Personal Development And Growth In The Metaverse

Your organization may not yet be active in the virtual workspaces of the metaverse, but for most it is only a matter of time. What’s more, executives are coming around to the idea; according to one survey, 78% of business professionals say they would readily participate in the immersive work experiences offered by the metaverse, with as many as 87% saying they would be comfortable conducting HR meetings in a virtual space.

As organizations begin to use metaverse platforms and virtual reality (VR) meeting spaces, it is important for them to consider the implications for diversity, equity, and inclusion (DE&I) and to set expectations among users about how they should behave in these new arenas. If they fail to acknowledge the responsibility that comes with this opportunity, the creators of these virtual spaces could find themselves ‘baking in’ problems that will be hard to unwind. However, if they define these spaces responsibly, businesses could find the metaverse to be a powerful lever for creating truly inclusive organizations.

How can the metaverse support DE&I?

There are three main ways in which the metaverse can support DE&I.

1. Mitigating biases in recruitment

Metaverse technology can help eliminate some biases in how people interrelate by removing the visual cues that people use unconsciously to stereotype and categorize people. This could be particularly valuable in recruitment. Businesses have invested substantial amounts in training employees to recognize and avoid those biases, yet study after study indicates that hiring managers retain unconscious biases, regardless of retraining. In the metaverse, this can be mitigated by stripping away some of the information that perpetuates such biases.

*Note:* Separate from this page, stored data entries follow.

Lemma upsert_other_key (row : Budget) (user m : string) (table : list Budget) :
  keyOf row <> (user, m) ->
  budgetsOf user m (upsert row table) = budgetsOf user m table.
Proof.
  intros Hne.
  assert (Hrow : sameKey user m row = false).
  { destruct (sameKey user m row) eqn:H; [|reflexivity].
    apply sameKey_keyOf in H. contradiction. }
  induction table as [|b table IH]; simpl.
  - now rewrite Hrow.
  - destruct (sameKey (budget_user_id row) (month row) b) eqn:Hkey; simpl.
    + rewrite Hrow. apply sameKey_keyOf in Hkey.
      destruct (sameKey user m b) eqn:Hb; [|reflexivity].
      apply sameKey_keyOf in Hb. exfalso. apply Hne.
      unfold keyOf at 1. congruence.
    + now rewrite IH.
Qed.

Lemma upsert_length (row : Budget) (table : list Budget) :
  (List.length table <= List.length (upsert row table) <= S (List.length table))%nat.
Proof.
  induction table as [|b table IH]; simpl; [lia|].
  destruct (sameKey (budget_user_id row) (month row) b); simpl; lia.
Qed.

End UpsertFrame.

(** Whatever is typed, whoever is signed in and whatever the store
    answers, setting a budget leaves the rows of every other user and of
    every other month as they were, changes the number of rows by one at
    most, keeps the keys of the table distinct, and changes nothing at
    all when the store refuses the upsert.  Every upsert that is sent
    carries a number above 0 and the id of the signed-in user. *)
Theorem set_budget_frame (parseFloat : string -> float) (tz : TimeZone) (now : Z)
  (session : option string) (resp : Store.Response) (table : list Store.Budget)
  (st : BudgetTracker.State) :
  let result := BudgetTracker.handleSetBudget parseFloat tz now session resp table st in
  (forall user m,
     session <> Some user \/ m <> BudgetTracker.monthKey tz now ->
     Store.budgetsOf user m (BudgetTracker.tableAfter result) = Store.budgetsOf user m table)
  /\ (List.length table <= List.length (BudgetTracker.tableAfter result)
      <= S (List.length table))%nat
  /\ (Store.uniqueKeys table -> Store.uniqueKeys (BudgetTracker.tableAfter result))
  /\ (forall message, resp = Store.Error message ->
        BudgetTracker.tableAfter result = table /\ BudgetTracker.stateAfter result = st)
  /\ (forall row, In (Effects.upsert_budget row) (BudgetTracker.effectsOf result) ->
        isNaN (Store.limit_amount row) = false
        /\ PrimFloat.leb (Store.limit_amount row) 0 = false
        /\ session = Some (Store.budget_user_id row)
        /\ Store.month row = BudgetTracker.monthKey tz now
        /\ Page.allowedFor (Store.budget_user_id row) (Effects.upsert_budget row) = true).
Proof.
  intros result. unfold result, BudgetTracker.handleSetBudget, BudgetTracker.invalidAmount.
  assert (Hsame : forall effects : list Effects.Effect,
            (forall row, ~ In (Effects.upsert_budget row) effects) ->
            (forall user m,
               session <> Some user \/ m <> BudgetTracker.monthKey tz now ->
               Store.budgetsOf user m (BudgetTracker.tableAfter (effects, table, st))
               = Store.budgetsOf user m table)
            /\ (List.length table
                <= List.length (BudgetTracker.tableAfter (effects, table, st))
                <= S (List.length table))%nat
            /\ (Store.uniqueKeys table ->
                Store.uniqueKeys (BudgetTracker.tableAfter (effects, table, st)))
            /\ (forall message, resp = Store.Error message ->
                  BudgetTracker.tableAfter (effects, table, st) = table
                  /\ BudgetTracker.stateAfter (effects, table, st) = st)
            /\ (forall row,
                  In (Effects.upsert_budget row)
                     (BudgetTracker.effectsOf (effects, table, st)) ->
                  isNaN (Store.limit_amount row) = false
                  /\ PrimFloat.leb (Store.limit_amount row) 0 = false
                  /\ session = Some (Store.budget_user_id row)
                  /\ Store.month row = BudgetTracker.monthKey tz now
                  /\ Page.allowedFor (Store.budget_user_id row)
                       (Effects.upsert_budget row) = true)).
  { intros effects Hnone.
    cbn [BudgetTracker.tableAfter BudgetTracker.stateAfter BudgetTracker.effectsOf fst snd].
    split; [reflexivity|]. split; [lia|]. split; [auto|]. split; [auto|].
    intros row Hin. exfalso. exact (Hnone row Hin). }
  destruct (isNaN (parseFloat (BudgetTracker.budgetAmount st))) eqn:Hnan.
  { apply Hsame. intros row [Hin|[]]. discriminate Hin. }
  destruct (PrimFloat.leb (parseFloat (BudgetTracker.budgetAmount st)) 0) eqn:Hle.
  { apply Hsame. intros row [Hin|[]]. discriminate Hin. }
  cbn [orb]. clear Hsame.
  destruct session as [user|];
    [|cbn; repeat split; auto; try lia; intros; tauto].
  destruct resp as [|message];
    cbn [BudgetTracker.tableAfter BudgetTracker.stateAfter BudgetTracker.effectsOf fst snd].
  - split; [|split; [|split; [|split]]].
    + intros user' m Hother. apply upsert_other_key. unfold Store.keyOf. simpl.
      intros Heq. inversion Heq. destruct Hother; congruence.
    + apply upsert_length.
    + apply upsert_uniqueKeys.
    + intros message Hresp. discriminate Hresp.
    + intros row [Hin|[Hin|[Hin|[]]]]; try discriminate Hin.
      inversion Hin. subst row. simpl.
      repeat split; auto. unfold Store.ownBudget. apply String.eqb_refl.
  - split; [|split; [|split; [|split]]]; auto; try lia.
    intros row [Hin|[Hin|[]]]; try discriminate Hin.
    inversion Hin. subst row. simpl.
    repeat split; auto. unfold Store.ownBudget. apply String.eqb_refl.
Qed.

(** User u1 sets 100 for March 2024: the row of user u2 stays. *)
Lemma set_budget_frame_witness :
  Store.budgetsOf "u2" "2024-03-01"
    (BudgetTracker.tableAfter
       (BudgetTracker.handleSetBudget parseFloatPlain Examples.utcMinus5 Examples.march2
          (Some "u1") Store.Ok Examples.budgets (Examples.typed "100")))
  = Store.budgetsOf "u2" "2024-03-01" Examples.budgets.
Proof.
  apply (proj1 (set_budget_frame parseFloatPlain Examples.utcMinus5 Examples.march2
                  (Some "u1") Store.Ok Examples.budgets (Examples.typed "100"))).
  left. discriminate.
Defined.

(** After a budget is set.  On a table with distinct keys, a valid
    amount sent by a signed-in user and accepted by the store, followed
    by the fetch the handler calls, leaves the card showing a budget
    with that amount as limit, the dialog closed and the field holding
    the text of the amount; the percentage is the spending over that
    amount, times 100. *)
Theorem budget_shown_after_set (parseFloat : string -> float) (toString : float -> string)
  (tz : TimeZone) (now : Z) (user : string) (table : list Store.Budget)
  (st : BudgetTracker.State) :
  Store.uniqueKeys table ->
  BudgetTracker.invalidAmount (parseFloat (BudgetTracker.budgetAmount st)) = false ->
  let amount := parseFloat (BudgetTracker.budgetAmount st) in
  let result := BudgetTracker.handleSetBudget parseFloat tz now (Some user) Store.Ok table st in
  let st' :=
    BudgetTracker.fetchBudget toString
      (BudgetTracker.budgetQuery tz now user (BudgetTracker.tableAfter result))
      (BudgetTracker.stateAfter result) in
  BudgetTracker.budget st'
  = Some {| Store.budget_user_id := user;
            Store.month := BudgetTracker.monthKey tz now;
            Store.limit_amount := amount |}
  /\ BudgetTracker.dialogOpen st' = false
  /\ BudgetTracker.budgetAmount st' = toString amount
  /\ BudgetTracker.monthlySpending st' = BudgetTracker.monthlySpending st
  /\ BudgetTracker.render st' <> None
  /\ BudgetTracker.percentage st'
     = (BudgetTracker.monthlySpending st / amount * 100)%float.
Proof.
  intros Huniq Hvalid amount result st'.
  assert (Hquery :
    BudgetTracker.budgetQuery tz now user (BudgetTracker.tableAfter result)
    = Some {| Store.budget_user_id := user;
              Store.month := BudgetTracker.monthKey tz now;
              Store.limit_amount := amount |}).
  { unfold result, BudgetTracker.handleSetBudget, BudgetTracker.budgetQuery.
    rewrite Hvalid. cbn [BudgetTracker.tableAfter fst snd].
    pose proof (upsert_budgetsOf
                  {| Store.budget_user_id := user;
                     Store.month := BudgetTracker.monthKey tz now;
                     Store.limit_amount := amount |} table Huniq) as Hrows.
    cbn [Store.budget_user_id Store.month] in Hrows.
    fold amount. rewrite Hrows. reflexivity. }
  unfold st'. rewrite Hquery.
  unfold result, BudgetTracker.handleSetBudget. rewrite Hvalid.
  unfold BudgetTracker.render, BudgetTracker.percentage.
  cbn. repeat split; try reflexivity. discriminate.
Qed.

Lemma budget_shown_after_set_witness :
  BudgetTracker.budget
    (BudgetTracker.fetchBudget (fun _ => "100")
       (BudgetTracker.budgetQuery Examples.utcMinus5 Examples.march2 "u1"
          (BudgetTracker.tableAfter
             (BudgetTracker.handleSetBudget parseFloatPlain Examples.utcMinus5
                Examples.march2 (Some "u1") Store.Ok Examples.budgets
                (Examples.typed "100"))))
       (BudgetTracker.stateAfter
          (BudgetTracker.handleSetBudget parseFloatPlain Examples.utcMinus5
             Examples.march2 (Some "u1") Store.Ok Examples.budgets
             (Examples.typed "100"))))
  = Some {| Store.budget_user_id := "u1"; Store.month := "2024-03-01";
            Store.limit_amount := 100%float |}.
Proof.
  refine (proj1 (budget_shown_after_set parseFloatPlain (fun _ => "100")
                   Examples.utcMinus5 Examples.march2 "u1" Examples.budgets
                   (Examples.typed "100") _ _)).
  - unfold Store.uniqueKeys. simpl.
    repeat constructor; simpl; intuition discriminate.
  - vm_compute. reflexivity.
Defined.

(* ================================================================== *)
(** * BudgetTracker: the bar and the alerts *)
(* ================================================================== *)

Section NumberTotalOrder.
Import SpecFloat.

Lemma SFcompare_defined (x y : spec_float) :
  SFcompare x x = Some Eq -> SFcompare y y = Some Eq ->
  exists c, SFcompare x y = Some c.
Proof.
  destruct x as [sx|sx| |sx mx ex], y as [sy|sy| |sy my ey]; simpl;
    intros Hx Hy; try discriminate; eauto.
Qed.

(** Two numbers neither of which is NaN are comparable. *)
Lemma number_not_gt_le (p q : float) :
  isNaN p = false -> isNaN q = false ->
  PrimFloat.ltb q p = false -> PrimFloat.leb p q = true.
Proof.
  unfold isNaN. intros Hp Hq.
  apply negb_false_iff in Hp, Hq.
  rewrite FloatAxioms.eqb_spec in Hp, Hq. unfold SFeqb in Hp, Hq.
  assert (Hpp : SFcompare (Prim2SF p) (Prim2SF p) = Some Eq)
    by (destruct (SFcompare (Prim2SF p) (Prim2SF p)) as [[| |]|]; congruence).
  assert (Hqq : SFcompare (Prim2SF q) (Prim2SF q) = Some Eq)
    by (destruct (SFcompare (Prim2SF q) (Prim2SF q)) as [[| |]|]; congruence).
  destruct (SFcompare_defined _ _ Hpp Hqq) as [c Hc].
  rewrite FloatAxioms.ltb_spec, FloatAxioms.leb_spec. unfold SFltb, SFleb.
  rewrite (SFcompare_antisym (Prim2SF p) (Prim2SF q)), Hc.
  destruct c; simpl; congruence.
Qed.

End NumberTotalOrder.

(** The card.  Without a budget nothing is rendered and the percentage
    is 0.  With one, at most one alert shows; the bar shows the
    percentage itself up to 100 and stops at 100 above it, so that it
    never exceeds 100 when the percentage is a number; and the colour of
    the bar goes with the alert. *)
Theorem budget_card_bounds (st : BudgetTracker.State) :
  (BudgetTracker.budget st = None ->
     BudgetTracker.render st = None
     /\ BudgetTracker.percentage st = 0%float)
  /\ (forall b view,
        BudgetTracker.budget st = Some b -> BudgetTracker.render st = Some view ->
        (List.length (BudgetTracker.alerts view) <= 1)%nat
        /\ (PrimFloat.ltb 100 (BudgetTracker.percentage st) = true ->
              BudgetTracker.progressValue view = 100%float
              /\ BudgetTracker.progressClass view = "bg-destructive/20")
        /\ (PrimFloat.ltb 100 (BudgetTracker.percentage st) = false ->
              BudgetTracker.progressValue view = BudgetTracker.percentage st)
        /\ (isNaN (BudgetTracker.percentage st) = false ->
              PrimFloat.leb (BudgetTracker.progressValue view) 100 = true)
        /\ (BudgetTracker.alerts view = [] <->
              BudgetTracker.progressClass view = "")).
Proof.
  split.
  - intros Hnone. unfold BudgetTracker.render, BudgetTracker.percentage.
    now rewrite Hnone.
  - intros b view Hb Hrender. unfold BudgetTracker.render in Hrender.
    rewrite Hb in Hrender. inversion Hrender as [Hview]. clear Hrender.
    cbn [BudgetTracker.alerts BudgetTracker.progressValue BudgetTracker.progressClass].
    unfold BudgetTracker.isOverBudget, Math_min.
    destruct (PrimFloat.ltb 100 (BudgetTracker.percentage st)) eqn:Hover;
      destruct (BudgetTracker.isNearLimit st) eqn:Hnear;
      cbn [andb negb app List.length].
    all: split; [lia|].
    all: split; [intros H; first [discriminate H | split; reflexivity]|].
    all: split; [intros H; first [discriminate H | reflexivity]|].
    all: split; [intros Hnan; first [reflexivity | now apply number_not_gt_le]|].
    all: split; intros H; first [discriminate H | reflexivity].
Qed.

Technology can also help improve recruitment inclusivity by removing certain barriers that would dissuade certain people from applying in the first place. For example, metaverse technology could help people with some physical disabilities in terms of access, or those who suffer social anxieties around in-person contact, such as neurodiverse individuals, by allowing them to expose themselves as much or as little as they wish.

2. Employees can actively shape their virtual identity

The metaverse gives people the opportunity to recreate themselves and even customize their identity – to ‘try on’ and present distinct versions of themselves that may be difficult to access in the physical world (for example, in relation to gender or skin color.) The metaverse can allow people opportunities to represent themselves in a way that they feel is more ‘accurate,’ and more closely aligned with their sense of self.

CEOs may reflect that this runs contrary to the popular notion that employees should be ‘authentic’ and bring their ‘whole selves’ to work. In reality, this should not cause too great a concern because creating a different virtual identity is not an easy task. In addition, early studies in this field suggest a high level of congruence between people’s actual selves and how they present their avatars in the metaverse. People still conform to certain contextual expectations and norms – dressing professionally, for instance. Their gender identity, color, and hair type typically remain consistent. However, there may be a slight self-enhancement bias – smoothing out one’s skin, changing one’s age, or even taking on different personality traits.